Bad Credit Mortgages Available



If you have bad credit and have been thinking of buying a house or refinancing your current mortgage you have probably run into a few problems. With the economy in it’s current recession, lenders have tightened down even more on lending requirements and have raised the credit score requirements to qualify for mortgage loans. Are there even bad credit mortgages out there for people to quality for? The answer is a nice loud YES!

The primary bad credit mortgage product is called an FHA mortgage. FHA stands for (Federal Housing Administration) and is insures 100% of the loan amount that a lender funds to a borrower as long as it fits within FHA guidelines. This is nice because you can get an FHA loan from any large bank or the bank of your preference so it really opens up your options to getting the best mortgage loan interest rate.

FHA guidelines have less stringent guidelines than a regular conventional loan. What exact guidelines do you have to follow to achieve an FHA loan you may ask? The guidelines to be able to qualify for an FHA loan if you have less than perfect credit is as follows;

Regardless of how bad your credit is you must not have any lates or collections that have happened within the last 12 months. The only way to get away from this guideline is if you have a high credit score. If you have a high credit score above 720 than your score will compensate for blemishes that have happened within the last year on your credit report.

FHA just recently announced that you must have a mid credit score of at least 620. This used to not be the case. Out of your 3 credit scores the middle number must be above the 620 score to even be considered for an FHA mortgage loan. Mos people that have bad credit usually have above a 620 credit score so this requirement is great for someone seeking a bad credit mortgage product.

All Collections, liens, and judgments must be paid prior to the closing of the loan. Its totally ok if you have had collections, or judgments in the past, but they must all be paid off before the loan can close. The reason for this is that if you have an open collection or judgment, those types of accounts take first lien position on the property you are buying. This means that if you lost your house the collectors would get the money first before the lender who loaned you the home loan. Lenders simply do not go for this on an FHA mortgage.

We have just barely scratched the surface on FHA loans but hopefully if you have bad credit you have been filled with some hope of being able to purchase a home or refinance your existing home.

By: Scott Paul

Bad Credit Mortgage Loans



If you are an individual with poor credit you might think a mortgage is just out of your reach.
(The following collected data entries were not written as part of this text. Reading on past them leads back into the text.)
Lemma exec_free_data m ths owner i hs p : threads_inv m ths owner -> ths !! i = Some (mk_thread (Freeing Free_data p) hs) ->
  stepped m ths i (mk_thread (Freeing Free_data p) hs).
Proof.
  intros Hinv Hi. destruct (inv_dying _ _ _ _ _ _ _ Hinv Hi) as (c & Hc & Hr & Hn & Hs & Hd & Hst). specialize (Hd eq_refl).
  pose proof (inv_bound _ _ _ Hinv p) as Hb. count_step p Hi (mk_thread (Freeing Clear_data p) hs).
  set (t' := mk_thread (Freeing Clear_data p) hs) in *.
  assert (Hst' : stages_on p (<[i := t']> ths) = [Clear_data]) by (rewrite Hst; unfold t', stage_of; cbn; rewrite decide_True by reflexivity; reflexivity).
  (* the block goes, if there is one; it is nobody else's *)
  set (bs := match c_data c with None => m_blocks m | Some b => delete b (m_blocks m) end).
  assert (Hother : forall b, owner !! b <> Some p -> bs !! b = m_blocks m !! b).
  { intros b Hb'. unfold bs, has_data in *. destruct (c_data c) as [b0|]; [|reflexivity]. destruct Hd as [Ho _].
    apply lookup_delete_ne. intros ->. contradiction. }
  assert (Hfree : free_block (c_data c) m = Done (set_blocks bs m)).
  { unfold free_block, bs, has_data in *. destruct (c_data c) as [b0|]; [|destruct m; reflexivity]. destruct Hd as (_ & bytes & -> & _). reflexivity. }
  exists t', (set_blocks bs m), owner.
  split; [unfold thread_exec; cbn [th_counter th_handles]; rewrite Hc; cbn [deref]; rewrite bind_done, Hfree; reflexivity|]. split.
  - refine (inv_update m _ ths i _ t' owner owner p Hinv Hi _ _ _ _ _ _ _).
    + local_step.
    + reflexivity.
    + intros q d Hq. unfold has_data. cbn [m_blocks set_blocks]. destruct (c_data d) as [b|]; [|auto]. intros [Ho H].
      rewrite Hother by congruence. auto.
    + unfold cell_ok. cbn [m_leases set_blocks]. rewrite Hc, Hr, Hst'. split; [lia|]. right. split; [lia|]. exists Clear_data. split; [reflexivity|discriminate].
    + lia.
    + discriminate.
    + intros b Hsome. cbn [m_blocks set_blocks] in Hsome. assert (Hsome' : is_Some (m_blocks m !! b)).
      { unfold bs in Hsome. destruct (c_data c) as [b0|]; [|exact Hsome]. destruct (decide (b = b0)) as [->|]; [rewrite lookup_delete_eq in Hsome; destruct Hsome; discriminate|].
        rewrite lookup_delete_ne in Hsome by congruence. exact Hsome. }
      destruct (inv_blocks _ _ _ Hinv b Hsome') as (q & d & Ho & Hq & Hdd & _). left. exists q. split; [|auto].
      intros ->. rewrite Hc in Hq. injection Hq as <-. unfold bs in Hsome. rewrite Hdd, lookup_delete_eq in Hsome. destruct Hsome. discriminate.
  - cbn [th_counter sequential_effect]. unfold abstraction, set_blocks. cbn [m_leases m_blocks m_next_id]. f_equal. apply map_eq. intros q.
    rewrite !lookup_omap. destruct (m_leases m !! q) as [d|] eqn:Hq; [|reflexivity]. cbn. unfold lease_of.
    destruct (Z.eqb_spec (c_refcount d) 0) as [|Hne]; [reflexivity|]. do 2 f_equal. destruct (c_data d) as [b|] eqn:Hdd; [|reflexivity]. cbn.
    apply Hother. pose proof (inv_cells _ _ _ Hinv q) as Hcell. unfold cell_ok in Hcell. rewrite Hq in Hcell.
    destruct Hcell as [Hrq [(_ & _ & Hhas)|(Hz & _)]]; [|lia]. unfold has_data in Hhas. rewrite Hdd in Hhas. destruct Hhas as [-> _].
    intros [= ->]. rewrite Hc in Hq. injection Hq as <-. contradiction.
Qed.

(** Every thread can go on, whatever the others do. *)
Lemma exec_spec m ths owner i t : threads_inv m ths owner -> ths !! i = Some t -> stepped m ths i t.
Proof.
  intros Hinv Hi. destruct t as [[|p|p|st p] hs].
  - exists (mk_thread Idle hs), m, owner. split; [reflexivity|]. split; [|reflexivity]. rewrite list_insert_id by exact Hi. exact Hinv.
  - eapply exec_adding; eassumption.
  - eapply exec_subtracting; eassumption.
  - destruct st.
    + eapply exec_free_data; eassumption.
    + eapply (exec_clear m ths owner i hs p Clear_data Clear_size (fun c => mk_cell (c_refcount c) None (c_size c) (c_id c))); try eassumption; try discriminate.
      * reflexivity.
      * intros c Hc. unfold thread_exec. cbn [th_counter th_handles]. rewrite Hc. reflexivity.
    + eapply (exec_clear m ths owner i hs p Clear_size Free_lease (fun c => mk_cell (c_refcount c) (c_data c) 0 (c_id c))); try eassumption; try discriminate.
      * reflexivity.
      * intros c Hc. unfold thread_exec. cbn [th_counter th_handles]. rewrite Hc. reflexivity.
    + eapply exec_free_lease; eassumption.
Qed.

(** ** The calls *)

(** A step that writes no memory. *)
Lemma inv_quiet m ths ths' owner : threads_inv m ths owner ->
  (forall q, handles_on q (all_held ths') = handles_on q (all_held ths)) -> (forall q, stages_on q ths' = stages_on q ths) ->
  (forall q, Z.of_nat (handles_on q (all_held ths') + handles_on q (all_adding ths')) < 2 ^ 32) ->
  (forall t q, t ∈ ths' -> th_counter t = Adding q -> q ∈ th_handles t) -> threads_inv m ths' owner.
Proof.
  intros [Hc _ _ Hbl] Hn Hs Hb Ha. constructor; [|exact Hb|exact Ha|].
  - intros p. rewrite Hn, Hs. apply Hc.
  - intros b H. destruct (Hbl b H) as (p & c & H1). exists p, c. rewrite Hs. exact H1.
Qed.

(** The threads after an update of one. *)
Lemma adding_insert (ths : list thread) (i : nat) t t' : ths !! i = Some t -> (forall t q, t ∈ ths -> th_counter t = Adding q -> q ∈ th_handles t) ->
  (forall q, th_counter t' = Adding q -> q ∈ th_handles t') ->
  forall u q, u ∈ <[i := t']> ths -> th_counter u = Adding q -> q ∈ th_handles u.
Proof.
  intros Hi Ha Ht u q Hu. destruct (thread_insert_split ths i t Hi) as (pre & post & -> & E). rewrite E in Hu.
  apply elem_of_app in Hu as [Hu|Hu]; [apply Ha; apply elem_of_app; auto|].
  apply elem_of_cons in Hu as [->|Hu]; [auto|]. apply Ha, elem_of_app. right. right. exact Hu.
Qed.
(* ===== verification/Reorder.v ===== *)
(** * The reorder queue

    [src/index/reorder.c]: a bounded queue of packets kept in presentation
    order by insertion.  [rq_items] is the array behind [items]: as many cells
    as [capacity], [None] for a cell not written since its allocation.  The
    packet given to [push] or [pop_ready] lies outside the array. *)

From S2P Require Import Prelude Status Rational Model Lease Packet.

Record tide_reorder_item : Set := mk_item {
  ri_packet : tide_packet_ref;
  ri_epoch : Z
}.

Record tide_reorder_queue : Set := mk_queue {
  rq_items : cells tide_reorder_item;
  rq_count : Z;
  rq_capacity : Z;
  rq_limit : Z
}.

Definition REORDER_ITEM_SIZE : Z := 88.

Definition tide_packet_less (a : tide_packet_ref) (epoch_a : Z) (b : tide_packet_ref) (epoch_b : Z) : bool :=
  if negb (epoch_a =? epoch_b) then epoch_a <? epoch_b
  else if negb (pk_pts (ref_info a) =? pk_pts (ref_info b)) then pk_pts (ref_info a) <? pk_pts (ref_info b)
  else if negb (pk_dts (ref_info a) =? pk_dts (ref_info b)) then pk_dts (ref_info a) <? pk_dts (ref_info b)
  else pk_packet_seq (ref_info a) <? pk_packet_seq (ref_info b).

Definition tide_reorder_queue_init (queue : option tide_reorder_queue) (limit : Z)
    : tide_status * option tide_reorder_queue :=
  if is_null queue || (limit =? 0) then (TIDE_STATUS_INVALID_ARGUMENT, queue)
  else (TIDE_STATUS_OK, Some (mk_queue [] 0 0 limit)).

(** The loop of [tide_reorder_queue_destroy] over the first [n] cells. *)
Fixpoint reset_loop (n : nat) (i : nat) (items : cells tide_reorder_item) (s : lease_store)
    : outcome lease_store :=
  match n with
  | O => Done s
  | S n =>
    item ← read_cell items i;
    '(_, s) ← tide_packet_ref_reset (Some (ri_packet item)) s;
    reset_loop n (S i) items s
  end.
There are many mortgage lenders today that specialize in writing bad credit mortgages making it much easier for people with poor credit to qualify. Here is what you need to know before shopping for a bad credit mortgage loan.

As little as ten years ago if you had bad credit it was nearly impossible to qualify for a mortgage. Since this time an entire industry has sprung up around poor credit mortgage lending; there are now lenders that specialize solely in writing bad credit mortgages. it is important to understand that because you have a poor credit rating you represent a much higher risk for lending. Because of this risk you will pay more for almost every aspect of your mortgage. It is important to shop around for the best bad credit mortgage to minimize these additional expenses.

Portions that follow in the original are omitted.